(* ===== verification/BlockSession.v ===== *)
(** The block processor in a session: every interleaving of its worker, its
    children, its owner and its inputs, with the materialized hashes of the
    database and the blocks handed to the orphan manager as ghost state.

    The central invariant says where every orphaned block is, and that no
    stored orphan waits for a materialized block it will not be told of. *)

From S2P Require Import Prelude Model Faults Channel Ingress Resolver Orphan OrphanWorker.
From S2P Require Import BlockWorker OrphanWorkerSafety BlockSafety.

#[local] Open Scope N_scope.

Section block_session.
Context {KH : KaspaHash}.
Implicit Types (p : BlockProcessorWorker) (o : OrphanManagerWorker) (M : gset BlockHash) (t : OrphanTopology).

(** * The session *)

Record BlockSession := MkBlockSession {
  bs_worker : BlockProcessorWorker;
  bs_materialized : gset BlockHash;
  bs_orphaned : gset BlockHash
}.

(** What storage guarantees of its answers, with no other writer. *)
Definition admissible (ev : BlockEvent) (w : BlockSession) : Prop :=
  match ev, bp_control (bs_worker w) with
  | EvPresence (Ok presence), BpPresence block _ =>
    match presence with Materialized _ _ => vnb_hash block ∈ bs_materialized w | _ => vnb_hash block ∉ bs_materialized w end
  | EvMaterialize a, BpMaterializing block _ _ _ =>
    match ma_outcome a with
    | Ok (AlreadyMaterialized _ _) => vnb_hash block ∈ bs_materialized w
    | Err (NonMaterializedReferences missing identity_only) =>
      (missing ≠ [] ∨ identity_only ≠ []) ∧ ∀ d, d ∈ missing → d ∉ bs_materialized w
    | _ => True
    end
  | _, _ => True
  end.

(** The ghost state after a step to [p]. *)
Definition advance (ev : BlockEvent) (w : BlockSession) p : BlockSession :=
  match ev, bp_control (bs_worker w) with
  | EvStart, BpHeld => MkBlockSession p (bs_materialized w) ∅
  | EvMaterialize a, BpMaterializing block _ _ _ =>
    match ma_outcome a with
    | Ok (Inserted _) => MkBlockSession p ({[vnb_hash block]} ∪ bs_materialized w) (bs_orphaned w)
    | Err (NonMaterializedReferences _ []) =>
      if bp_faulted p then MkBlockSession p (bs_materialized w) (bs_orphaned w)
      else MkBlockSession p (bs_materialized w) ({[vnb_hash block]} ∪ bs_orphaned w)
    | _ => MkBlockSession p (bs_materialized w) (bs_orphaned w)
    end
  | _, _ => MkBlockSession p (bs_materialized w) (bs_orphaned w)
  end.

Inductive session_reachable (mode : RecoveryMode) : BlockSession → Prop :=
  | session_start M : session_reachable mode (MkBlockSession (BlockProcessor_new mode) M ∅)
  | session_next ev w p :
      session_reachable mode w → admissible ev w → block_step ev (bs_worker w) = Some p →
      session_reachable mode (advance ev w p).

Lemma advance_worker ev w p : bs_worker (advance ev w p) = p.
Proof. unfold advance. repeat case_match; done. Qed.

Lemma session_block_inv mode w : session_reachable mode w → block_inv mode (bs_worker w).
Proof.
  induction 1 as [M|ev w p _ IH _ E]; [apply BlockProcessor_new_inv|]. rewrite advance_worker.
  pose proof (block_step_inv mode ev _ IH) as H. by rewrite E in H.
Qed.

(** * Where orphaned blocks are *)

(** Messages and stored orphans against the materialized hashes: whatever is
    still missed and materialized will be announced. *)
Record flow M (Q : list OrphanMessage) t : Prop := {
  fl_sent : ∀ pre block missing post d, Q = pre ++ AddOrphan block missing :: post → d ∈ missing → d ∈ M → BlockPersisted d ∈ post;
  fl_stored : ∀ h e d, orphans t !! h = Some e → d ∈ oe_missing e → d ∈ M → BlockPersisted d ∈ Q;
  fl_persisted : ∀ h, BlockPersisted h ∈ Q → h ∈ M
}.

Lemma flow_topology M Q t t' : flow M Q t → orphans t' = orphans t → flow M Q t'.
Proof. intros [F1 F2 F3] E. split; try done. by rewrite E. Qed.

Lemma flow_served M message rest t :
  flow M (message :: rest) t → topology_inv t → message_accepted message t → flow M rest (message_topology message t).1.
Proof.
  intros [F1 F2 F3] Ht Hacc. split.
  - intros pre block missing post d E. apply (F1 (message :: pre) block missing post d). by rewrite E.
  - intros h e d He Hd HM. destruct message as [block missing|x]; simpl in *.
    + destruct Hacc as [mu Hmu]. destruct (add_orphan block missing t) as [t' r] eqn:E. simpl in *. subst r.
      destruct (add_orphan_flow _ _ _ _ _ E) as (_ & _ & Hold & _). destruct (Hold h e He) as [He'|[-> Em]].
      * by destruct (proj1 (elem_of_cons _ _ _) (F2 h e d He' Hd HM)) as [?|?].
      * apply (F1 [] block missing rest d); [done| |done]. rewrite Em in Hd. by apply elem_of_list_to_set in Hd.
    + pose proof (block_persisted_flow x t Ht) as Hf. destruct (block_persisted x t) as [t' mu]. simpl in *.
      destruct Hf as [Hf _]. destruct (Hf h e He) as (e0 & He0 & Hsub & Hx).
      destruct (proj1 (elem_of_cons _ _ _) (F2 h e0 d He0 (Hsub _ Hd) HM)) as [[= ->]|?]; [|done]. done.
  - intros h Hh. apply F3. by right.
Qed.

Lemma flow_persist M Q t h : flow M Q t → flow ({[h]} ∪ M) (Q ++ [BlockPersisted h]) t.
Proof.
  intros [F1 F2 F3]. split.
  - intros pre block missing post d E Hd HM.
    destruct post as [|m post _] using rev_ind; [apply app_inj_tail in E as [_ E]; done|].
    rewrite app_comm_cons, app_assoc in E. apply app_inj_tail in E as [E <-]. apply elem_of_app.
    destruct (decide (d = h)) as [->|Hn]; [right; left|left]. apply (F1 pre block missing post d E Hd). set_solver.
  - intros x e d He Hd HM. apply elem_of_app. destruct (decide (d = h)) as [->|Hn]; [right; left|left].
    apply (F2 x e d He Hd). set_solver.
  - intros x [Hx%F3|[= ->]%list_elem_of_singleton]%elem_of_app; set_solver.
Qed.

Lemma flow_persist_known M Q t h : flow M Q t → h ∈ M → flow M (Q ++ [BlockPersisted h]) t.
Proof. intros Hf Hh. pose proof (flow_persist M Q t h Hf) as H. by replace ({[h]} ∪ M) with M in H by set_solver. Qed.

Lemma flow_orphan M Q t block missing :
  flow M Q t → (∀ d, d ∈ missing → d ∉ M) → flow M (Q ++ [AddOrphan block missing]) t.
Proof.
  intros [F1 F2 F3] Hm. split.
  - intros pre b ms post d E Hd HM. destruct post as [|m post _] using rev_ind.
    { apply app_inj_tail in E as [_ [= -> ->]]. by destruct (Hm d Hd). }
    rewrite app_comm_cons, app_assoc in E. apply app_inj_tail in E as [E <-]. apply elem_of_app. left. by apply (F1 pre b ms post d).
  - intros x e d He Hd HM. apply elem_of_app. left. by apply (F2 x e d).
  - intros x [Hx|Hx%list_elem_of_singleton]%elem_of_app; [by apply F3|done].
Qed.

(** The block the worker is busy with. *)
Definition processing p : option (ValidatedNodeBlock * BlockSource) :=
  match bp_control p with
  | BpPresence block source | BpMaterializing block source _ _ => Some (block, source)
  | _ => None
  end.

(** Materialized, on its way to the manager, stored, released, or back at work. *)
Definition placed M (Q : list OrphanMessage) t (R : list BlockResolutionEvent)
    (busy : option (ValidatedNodeBlock * BlockSource)) (h : BlockHash) : Prop :=
  h ∈ M ∨ (∃ block missing, AddOrphan block missing ∈ Q ∧ vnb_hash block = h) ∨ is_Some (orphans t !! h) ∨
  (∃ block, OrphanReady block ∈ R ∧ vnb_hash block = h) ∨ (∃ block, busy = Some (block, Resolution) ∧ vnb_hash block = h).

Lemma placed_served M message rest t R busy h :
  (∀ x, BlockPersisted x ∈ message :: rest → x ∈ M) → topology_inv t → message_accepted message t →
  placed M (message :: rest) t R busy h →
  placed M rest (message_topology message t).1 (R ++ (OrphanReady <$> (message_topology message t).2)) busy h.
Proof.
  intros HM Ht Hacc. unfold placed. intros [?|[(block & missing & [<-|Hin]%elem_of_cons & Eh)|[Hs|[(b & Hb & Eh)|?]]]].
  - by left.
  - right; right; left. simpl in *. destruct Hacc as [mu Hmu]. destruct (add_orphan block missing t) as [t' r] eqn:E.
    simpl in *. subst r h. by destruct (add_orphan_flow _ _ _ _ _ E) as (_ & Hx & _).
  - right; left. by exists block, missing.
  - destruct message as [block missing|x]; simpl in *.
    + right; right; left. destruct Hacc as [mu Hmu]. destruct (add_orphan block missing t) as [t' r] eqn:E. simpl in *. subst r.
      destruct (add_orphan_flow _ _ _ _ _ E) as (_ & _ & _ & Hx). by apply Hx.
    + pose proof (block_persisted_flow x t Ht) as Hf. destruct (block_persisted x t) as [t' mu]. simpl in *.
      destruct Hf as [_ Hf], Hs as [e He]. destruct (Hf h e He) as [->|[Hx|(b & Hb & Eh)]].
      * left. apply HM. left.
      * by right; right; left.
      * right; right; right; left. exists b. split; [|done]. apply elem_of_app. right. by apply list_elem_of_fmap_2.
  - right; right; right; left. exists b. split; [|done]. apply elem_of_app. by left.
  - by right; right; right; right.
Qed.

Lemma placed_mono M M' Q Q' t t' R R' busy h :
  M ⊆ M' → (∀ m, m ∈ Q → m ∈ Q') → orphans t' = orphans t → (∀ e, e ∈ R → e ∈ R') →
  placed M Q t R busy h → placed M' Q' t' R' busy h.
Proof. intros H1 H2 E H4. unfold placed. rewrite E. naive_solver. Qed.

What you should do =
Return the lines containing "Prop", taking each one from the listing.

Answer for the task =
Definition admissible (ev : BlockEvent) (w : BlockSession) : Prop :=
Inductive session_reachable (mode : RecoveryMode) : BlockSession → Prop :=
Record flow M (Q : list OrphanMessage) t : Prop := {
    (busy : option (ValidatedNodeBlock * BlockSource)) (h : BlockHash) : Prop :=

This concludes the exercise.